Cortonantiquaria, è la prima mostra culturale e artistica post Covid in Toscana. L'obiettivo principale quello di sostenere il settore culturale con una doppia strategia, aiutare il settore dell'antiquariato e unire socialmente una comunità, quella degli appassionati all'antiquariato e all'arte, che ha vissuto l'isolamento e il dramma della pandemia. Ovviamente la mostra, che rappresenta l'orgoglio della città di Cortona ed il punto di riferimento per gli amanti del collezionismo d'arte, si svolgerà in tutta sicurezza in ambienti più spaziosi che possano consentire l'adeguato distanziamento dei visitatori, questo ha consentito di poter da subito contare sulla presenza di antiquari provenienti da tutta Italia (anche da Inghilterra e Spagna) che tutti gli anni hanno preso parte a questo importante appuntamento, condividendone prospettive e impostazione ideativa. “Non era assolutamente scontato organizzare la CortonAntiquaria visto la difficoltà oggettiva del momento che stiamo vivendo e con tutte le restrizioni necessarie per la sicurezza, tuttavia, abbiamo voluto fortemente dare seguito ad una tradizione pluridecennale che onora la nostra città e che vuole essere un segnale concreto per la ripartenza di un settore artistico particolare- dichiara l'assessore alla Cultura Francesco Attesti. Contiamo quindi di poter dare uno slancio concreto al turismo culturale che quest’anno ha sofferto molto, in particolare nelle piccole città d’arte.”

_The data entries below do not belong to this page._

(** * Password-reset edge function and job views: a shallow embedding

    The development follows three source files:
    - [supabase/functions/password-reset/index.ts]: the edge function with
      its three actions [request_otp], [verify_otp] and [reset_password];
    - [src/components/jobs/ApplyJobDialog.tsx]: [handleApply];
    - the job detail page ([JobDetail]): [isExpired] and what is rendered;
    - the password-reset wizard ([ForgotPassword]): its two schemas, the
      strength meter, the countdown of the resend button and the three
      handlers that call the edge function.

    JavaScript values are modelled with the coercions the code relies on,
    the hosted table store as lists of rows, and every call to the store as
    an explicit step that is logged and that may return an error. *)

From Stdlib Require Import String Ascii.
From Stdlib Require Import ZArith List Bool Lia Arith.
Import ListNotations.
Local Open Scope Z_scope.

(* ===================================================================== *)
(** ** JavaScript strings and scalar values *)
(* ===================================================================== *)

(** A JavaScript string is a sequence of UTF-16 code units. *)
Definition jsstring := list Z.

(** An ASCII literal of the source as a JavaScript string. *)
Definition lit (s : string) : jsstring :=
  map (fun a => Z.of_nat (nat_of_ascii a)) (list_ascii_of_string s).

Fixpoint str_eqb (a b : jsstring) : bool :=
  match a, b with
  | [], [] => true
  | x :: a', y :: b' => (x =? y) && str_eqb a' b'
  | _, _ => false
  end.

(** The decimal digits of a non-negative integer, most significant first.
    The fuel counts digits; [decimal] supplies one more than the binary
    length, which always suffices. *)
Fixpoint digits_fuel (fuel : nat) (n : Z) (acc : jsstring) : jsstring :=
  match fuel with
  | O => acc
  | S f =>
      let acc' := (48 + n mod 10) :: acc in
      if n <? 10 then acc' else digits_fuel f (n / 10) acc'
  end.

Definition decimal (n : Z) : jsstring :=
  digits_fuel (S (Z.to_nat (Z.log2 n))) n [].

(** The number a string of decimal digits denotes. *)
Fixpoint digits_value (s : jsstring) : Z :=
  match s with
  | [] => 0
  | c :: t => (c - 48) * 10 ^ Z.of_nat (length t) + digits_value t
  end.

(** [Number.prototype.toString()] on an integer-valued number (below 1e21,
    where JavaScript prints plain decimal digits). *)
Definition Number_toString (z : Z) : jsstring :=
  if z <? 0 then 45 :: decimal (- z) else decimal z.

(** The values a field of the parsed JSON body can take. [JUndefined] is a
    field that is absent from the body. [JNum z] is a JSON number with the
    integer value [z] (a safe integer); fractional numbers, arrays and nested
    objects are outside the model. *)
Inductive jsval : Type :=
| JUndefined
| JNull
| JBool (b : bool)
| JNum (z : Z)
| JStr (s : jsstring).

(** Truthiness, as used by [!x], [x && y] and [x || y]. *)
Definition ToBoolean (v : jsval) : bool :=
  match v with
  | JUndefined | JNull => false
  | JBool b => b
  | JNum z => negb (z =? 0)
  | JStr s => match s with [] => false | _ => true end
  end.

(** String coercion, as applied by [RegExp.prototype.test], by template
    literals (the query builder writes a filter as [`eq.${value}`]) and by
    [TextEncoder.encode]. *)
Definition ToString (v : jsval) : jsstring :=
  match v with
  | JUndefined => lit "undefined"
  | JNull => lit "null"
  | JBool true => lit "true"
  | JBool false => lit "false"
  | JNum z => Number_toString z
  | JStr s => s
  end.

(** Strict equality [v === "literal"]. *)
Definition strict_eq_lit (v : jsval) (s : string) : bool :=
  match v with
  | JStr t => str_eqb t (lit s)
  | _ => false
  end.

Definition is_digit (c : Z) : bool := (48 <=? c) && (c <=? 57).

(** [/^[0-9]{10}$/.test(s)]: without the [m] flag, [^] and [$] match only
    at the two ends of the input. *)
Definition test_10_digits (s : jsstring) : bool :=
  (length s =? 10)%nat && forallb is_digit s.

(** [String.prototype.padStart(n, "0")]. *)
Definition padStart0 (n : nat) (s : jsstring) : jsstring :=
  repeat 48 (n - length s) ++ s.

(** The property "a string of exactly [n] decimal digits". *)
Definition decimal_digits (n : nat) (s : jsstring) : Prop :=
  length s = n /\ Forall (fun c => 48 <= c <= 57) s.


(* ===================================================================== *)
(** ** Numbers: the binary64 arithmetic behind [generateOTP] *)
(* ===================================================================== *)

(** A finite non-negative IEEE-754 binary64 value is [n * 2^-1074] for an
    integer [n] that fits a 53-bit significand: [2^-1074] is the smallest
    positive (subnormal) value, so every such value is a multiple of it.
    The module computes on the numerator [n]. Values stay far below the
    overflow threshold in this program, so infinities are not represented. *)
Module Float64.
Lemma Detect_labels_witness :
  snd (Detect (WITH_UCHARDET latin1_detector)
         (one_file (memory_file [xe9; x74; xe9; x20; xe0; x20; xe8; x20; xf9]))
         "a.ass" [])
  = Ok "windows-1252"
  /\ (In "windows-1252" fixed_labels
      \/ exists (U : uchardet) (d : uchardet_t),
           WITH_UCHARDET latin1_detector = WITH_UCHARDET U
           /\ "windows-1252" = uchardet_get_charset (uchardet_data_end d)).
Proof.
  split; [reflexivity|].
  exact (Detect_labels (WITH_UCHARDET latin1_detector)
           (one_file (memory_file [xe9; x74; xe9; x20; xe0; x20; xe8; x20; xf9]))
           "a.ass" [] "windows-1252" eq_refl).
Defined.

(** ** The two builds *)

(** X6. The two builds never contradict each other on "binary" and
    "utf-8": what the build without [uchardet] calls binary, the build
    with it calls binary too, and what the build with [uchardet] calls
    utf-8, the build without it calls utf-8 too. *)
Theorem builds_agree {U : uchardet} fs file fp log :
  fs file = Some fp -> reliable fp ->
  (snd (Detect WITHOUT_UCHARDET fs file log) = Ok "binary" ->
   snd (Detect (WITH_UCHARDET U) fs file log) = Ok "binary")
  /\ (snd (Detect (WITH_UCHARDET U) fs file log) = Ok "utf-8" ->
      snd (Detect WITHOUT_UCHARDET fs file log) = Ok "utf-8").
Proof.
  intros Hfs Hrel.
  destruct (Z.lt_ge_cases (size fp) 4) as [Hshort|Hlong];
    [|destruct (magic_bytes (slice (contents fp) 0 4)) as [label|] eqn:Hmagic].
  2: { rewrite !(Detect_signature _ fs file fp log label) by assumption.
       split; intros H; exact H. }
  all: rewrite !(Detect_no_signature _ fs file fp log Hfs Hrel)
         by (unfold no_signature; tauto).
  all: unfold after_signature;
       destruct (Z.gtb_spec (size fp) (100 * 1024 * 1024)) as [Hbig|Hsmall];
       [split; [intros H; exact H | discriminate]|].
  all: rewrite detect_plain_spec by assumption; cbn [snd].
  all: assert (Hfirst : control_count
                          (firstn (Z.to_nat (Z.min 4096 (size fp))) (contents fp))
                        > Z.min 4096 (size fp) / 8 ->
                        snd (detect_uchardet fp (log ++ header_events fp))
                        = Ok "binary")
         by (intros Hgt; unfold detect_uchardet, bind;
             destruct (scan_trips fp Hrel ltac:(lia) 1 (log ++ header_events fp)
                         ltac:(lia)) as (evs & st & d & -> & _);
               [unfold trips, windows, window_end; fold (size fp);
                rewrite Z.mul_1_r; exact Hgt
               |reflexivity]).
  all: destruct (Z.gtb_spec
                   (control_count
                      (firstn (Z.to_nat (Z.min 4096 (size fp))) (contents fp)))
                   (Z.min 4096 (size fp) / 8)) as [Hgt|Hle];
       split; try discriminate; try reflexivity;
       intros H; try (apply Hfirst; lia);
       rewrite Hfirst in H by lia; discriminate.
Qed.

Lemma builds_agree_witness :
  (snd (Detect WITHOUT_UCHARDET (one_file control_prefix_file) "a.ass" [])
   = Ok "binary" ->
   snd (Detect (WITH_UCHARDET latin1_detector) (one_file control_prefix_file)
          "a.ass" [])
   = Ok "binary")
  /\ (snd (Detect (WITH_UCHARDET latin1_detector) (one_file control_prefix_file)
             "a.ass" [])
      = Ok "utf-8" ->
      snd (Detect WITHOUT_UCHARDET (one_file control_prefix_file) "a.ass" [])
      = Ok "utf-8").
Proof.
  exact (@builds_agree latin1_detector (one_file control_prefix_file) "a.ass"
           control_prefix_file [] eq_refl (fun _ => eq_refl)).
Defined.

(** ** What the validator accepts *)

Lemma byte_step_ascii_shape st c :
  utf8_cont_bytes st = 0 -> countl_one c = 0 ->
  utf8_errors (byte_step st c) = utf8_errors st
  /\ utf8_cont_bytes (byte_step st c) = 0.
Proof.
  intros Hc Hl. unfold byte_step, utf8_step. rewrite Hc, Hl.
  split; reflexivity.
Qed.

Lemma fold_byte_step_shaped l :
  utf8_shaped l ->
  forall st, utf8_cont_bytes st = 0 ->
    utf8_errors (fold_left byte_step l st) = utf8_errors st
    /\ utf8_cont_bytes (fold_left byte_step l st) = 0.
Proof.
  induction 1 as [|c l Hc _ IH|lead conts l Hlead Hlen Hconts _ IH];
    intros st Hst.
  - split; [reflexivity | exact Hst].
  - cbn [fold_left].
    destruct (byte_step_ascii_shape st c Hst Hc) as [He Hz].
    destruct (IH (byte_step st c) Hz) as [He' Hz'].
    split; [congruence | exact Hz'].
  - cbn [fold_left]. rewrite fold_left_app.
    destruct (byte_step_lead st lead Hlead) as [He Hn].
    destruct (fold_byte_step_continuations conts (byte_step st lead) Hconts
                ltac:(lia)) as [He' Hz].
    destruct (IH _ Hz) as [He'' Hz''].
    split; [|exact Hz''].
    rewrite He'', He', He. unfold final_utf8_errors. rewrite Hst. reflexivity.
Qed.
Lemma entriesOf_empty (d : Data) :
  items d = [] -> (List.length (Index.entriesOf d) =? 0)%nat = true.
Proof. intros H. unfold Index.entriesOf. now rewrite H. Qed.

Lemma errorEvent_no_fetch w e : fetchedUrls [errorEvent w e] = [].
Proof. unfold errorEvent, logEvent. now destruct (isDevelopment w). Qed.

Lemma tailEvents_no_fetch w sid canon cnt d ctx has :
  fetchedUrls (tailEvents w sid canon cnt d ctx has) = [].
Proof.
  unfold tailEvents, respondEvents, respondError, sendEvents, sendError,
    errorEvent, logEvent.
  destruct (isDevelopment w), (List.length (Index.entriesOf d) =? 0)%nat,
    (rss2 w (feedOf sid d)), has; reflexivity.
Qed.

(** ** The claims *)

(** C4. [extractEntry] maps a raw item to an entry whose link is the watch
    URL of the item's id, whose title, image, date and description are the
    item's title, thumbnail URL, registration timestamp and short
    description; the item [check] adds to the feed for an entry has the
    entry's link as id, link and content, its title, description and image,
    and [new Date(entry.date)] as date; the feed built from a list of
    entries holds exactly these items, in order. *)
Theorem extractEntry_feedItem_fields (v : VideoItemType)
    (sid : option string) (t : string) (l : list Index.Entry) :
  let e := Index.extractEntry v in
  let i := Index.feedItem e in
  (Index.link e = "https://www.nicovideo.jp/watch/" ++ video_id (video v) /\
   Index.title e = video_title (video v) /\
   Index.image e = url (thumbnail (video v)) /\
   Index.date e = registeredAt (video v) /\
   Index.description e = shortDescription (video v)) /\
  (item_id i = Index.link e /\
   item_content i = Index.link e /\
   item_link i = Index.link e /\
   item_title i = Index.title e /\
   item_description i = Index.description e /\
   item_image i = Some (Index.image e) /\
   item_date i = DateOf (Index.date e)) /\
  feed_items (Index.buildFeed sid t l) = map Index.feedItem l.
Proof.
  cbv zeta. split; [|split].
  - repeat split.
  - repeat split.
  - apply buildFeed_items.
Qed.

Lemma second_fetch_one_page w req r sid canon d :
  Resolves w req sid ->
  Serves w 0 (seriesUrl sid) canon d ->
  totalCount d <= 100 ->
  fetchedUrls (trace (Index.run w req r)) = [seriesUrl sid].
Proof.
  intros Hr H1 Hle.
  rewrite (run_first _ _ r _ _ _ Hr H1),
    (tail_after _ _ _ _ _ _ _ _ (lastPage_small _ _ _ _ Hle)).
  cbn [answered trace afterFirst].
  change (EvSpanStart "fetch" (headerTraceparent req)
          :: EvFetch (seriesUrl sid) :: EvSpanEnd "fetch"
          :: EvSpanStart "parse" (headerTraceparent req)
          :: EvSpanEnd "parse" :: ?t)
    with ([EvSpanStart "fetch" (headerTraceparent req);
           EvFetch (seriesUrl sid); EvSpanEnd "fetch";
           EvSpanStart "parse" (headerTraceparent req);
           EvSpanEnd "parse"] ++ t)%list.
  rewrite fetchedUrls_app, tailEvents_no_fetch. reflexivity.
Qed.

Lemma second_fetch_last_page w req r sid canon d :
  Resolves w req sid ->
  Serves w 0 (seriesUrl sid) canon d ->
  100 < totalCount d ->
  fetchedUrls (trace (Index.run w req r))
  = [seriesUrl sid; pageUrl canon (lastPageNo (totalCount d))].
Proof.
  intros Hr H1 Hlt. rewrite (run_first _ _ r _ _ _ Hr H1).
  destruct (lastPage_large w canon d (afterFirst req r sid) Hlt)
    as (evs & Ht & Hf & _).
  destruct (Index.lastPage w canon d (afterFirst req r sid))
    as [s2 [d2|e]] eqn:HL; cbn [fst] in Ht.
  - rewrite (tail_after _ _ _ _ _ _ _ _ HL). cbn [answered trace].
    rewrite Ht, !fetchedUrls_app, Hf, tailEvents_no_fetch. reflexivity.
  - unfold tryAwait. cbv [bind]. rewrite HL, onError_run.
    cbn [fst answered trace].
    rewrite Ht, !fetchedUrls_app, Hf, errorEvent_no_fetch. reflexivity.
Qed.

Nella seconda metà di agosto dunque i visitatori potranno immergersi in un concentrato di arte di altissimo livello: mobili, porcellane, dipinti, statue in legno e marmo, oggettistica, tessuti, stampe, cornici, cristalli, pregiati argenti, arazzi, tappeti persiani di alta manifattura, stoviglie, gioielli. Opere d'arte uniche che, attraverso differenti stili, dimostrano la declinazione del gusto per il bello declinato nelle varie epoche.

Un evento di grande valore per il mercato antiquario italiano, di una longevità straordinaria che la pone tra gli appuntamenti più prestigiosi d’Italia.

Tra gli ospiti la giornalista Lorenza Foschini, per presentare il suo nuovo libro “ Il vento attraversa le nostre anime" e poi personalità di spicco nel settore letterario come Nicola Nucci, finalista del prestigioso premio Italo Calvino , Riccardo Lestini, scrittore e regista, vincitore del premio Santucce e Storm Festival nel 2019 con il libro “Il Piccolo Principe è morto", per l’occasione presenterà “Firenze, un film” un libro che sta riscuotendo un notevole successo tanto da essere stato in testa alle classifiche per quarantadue settimane, in cui sono raccontate più storie impostate come la scenografia di una giornata in cui più vite si intrecciano mostrando vari aspetti e disagi sociali. Il libro “Le colonne d’Ercole” ci permette invece di unire la letteratura alla conoscenza del territorio, la presentazione sarà organizzata presso la Tanella di Pitagora e una guida turistica si occuperà di presentare e spiegare il sito archeologico. E’ una produzione di più autori realizzata da Pelagio d’Afro, autore di tre romanzi e vari racconti, tra i fondatori del laboratorio creativo “Carboneria Letteraria”, Giuseppe D’Emilio, Arturo Fabra, Roberto Fogliardi e Alessandro Papini. Ci sarà poi un appuntamento dedicato al Prof Mario Ascheri , storico e docente presso l’università di Roma Tre, rivolto alle rivalità storiche tra Firenze e Siena. Una serata prevede anche il tema dell’archeologia con il professor Furio Durando che ci parlerà della storia di Vetulonia. Non mancheranno interventi musicali che spazieranno dalla Jazz al Tango fino alla musica classica.